> _EXERCISE DESCRIPTION_
What is needed here is an exact transcription of all the entries.

Collected data entries
Lemma sent_chain_grow log more n us m : sent_chain log n us m -> sent_chain (log ++ more) n us m.
Proof.
  revert n. induction us as [|u us IH]; intros n; cbn [sent_chain]; [done|].
  intros (Hb & Hlt & Hok & Hlen & (b & new & Hg) & H). split_and!; try done; [|by apply IH].
  exists b, new. by apply genuine_grow.
Qed.

Lemma sent_chain_snoc log n us m u :
  sent_chain log n us m -> (base_num u = m \/ base_num u = 0) -> m < new_num u -> update_ok u ->
  len (encode_update u) <= MAX_UPDATE_BYTES -> (exists b new, genuine blake3 log u b new) ->
  sent_chain log n (us ++ [u]) (new_num u).
Proof.
  intros H Hb Hlt Hok Hlen Hg. revert n H. induction us as [|v us IH]; intros n; cbn [sent_chain app].
  - intros ->. by split_and!.
  - intros (? & ? & ? & ? & ? & H). split_and!; try done. by apply IH.
Qed.

Lemma pieces_pos u : (0 < length (pieces u))%nat.
Proof. unfold split. destruct (encode_update u); cbn; lia. Qed.

Lemma in_stream_snoc r down us u :
  in_stream r down us -> in_stream r (down ++ parts u) (us ++ [u]).
Proof.
  destruct us as [|v us]; cbn [in_stream app].
  - intros ->. exists 0%nat. split_and!; [apply pieces_pos|by left|]. cbn. by rewrite app_nil_r.
  - intros (j & Hj & Hg & ->). exists j. split_and!; [done..|].
    rewrite fmap_app, join_app, <- app_assoc. cbn. by rewrite app_nil_r.
Qed.

Lemma parts_lookup u j d :
  pieces u !! j = Some d -> parts u !! j = Some (mkPart (new_num u) (N.of_nat j) (len (pieces u)) d).
Proof. intros H. unfold parts_of, number_parts. by rewrite list_lookup_imap, H. Qed.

> _ANSWER TO THIS TASK_
Lemma sent_chain_grow log more n us m : sent_chain log n us m -> sent_chain (log ++ more) n us m.
Proof.
  revert n. induction us as [|u us IH]; intros n; cbn [sent_chain]; [done|].
  intros (Hb & Hlt & Hok & Hlen & (b & new & Hg) & H). split_and!; try done; [|by apply IH].
  exists b, new. by apply genuine_grow.
Qed.

Lemma sent_chain_snoc log n us m u :
  sent_chain log n us m -> (base_num u = m \/ base_num u = 0) -> m < new_num u -> update_ok u ->
  len (encode_update u) <= MAX_UPDATE_BYTES -> (exists b new, genuine blake3 log u b new) ->
  sent_chain log n (us ++ [u]) (new_num u).
Proof.
  intros H Hb Hlt Hok Hlen Hg. revert n H. induction us as [|v us IH]; intros n; cbn [sent_chain app].
  - intros ->. by split_and!.
  - intros (? & ? & ? & ? & ? & H). split_and!; try done. by apply IH.
Qed.

Lemma pieces_pos u : (0 < length (pieces u))%nat.
Proof. unfold split. destruct (encode_update u); cbn; lia. Qed.

Lemma in_stream_snoc r down us u :
  in_stream r down us -> in_stream r (down ++ parts u) (us ++ [u]).
Proof.
  destruct us as [|v us]; cbn [in_stream app].
  - intros ->. exists 0%nat. split_and!; [apply pieces_pos|by left|]. cbn. by rewrite app_nil_r.
  - intros (j & Hj & Hg & ->). exists j. split_and!; [done..|].
    rewrite fmap_app, join_app, <- app_assoc. cbn. by rewrite app_nil_r.
Qed.

Lemma parts_lookup u j d :
  pieces u !! j = Some d -> parts u !! j = Some (mkPart (new_num u) (N.of_nat j) (len (pieces u)) d).
Proof. intros H. unfold parts_of, number_parts. by rewrite list_lookup_imap, H. Qed.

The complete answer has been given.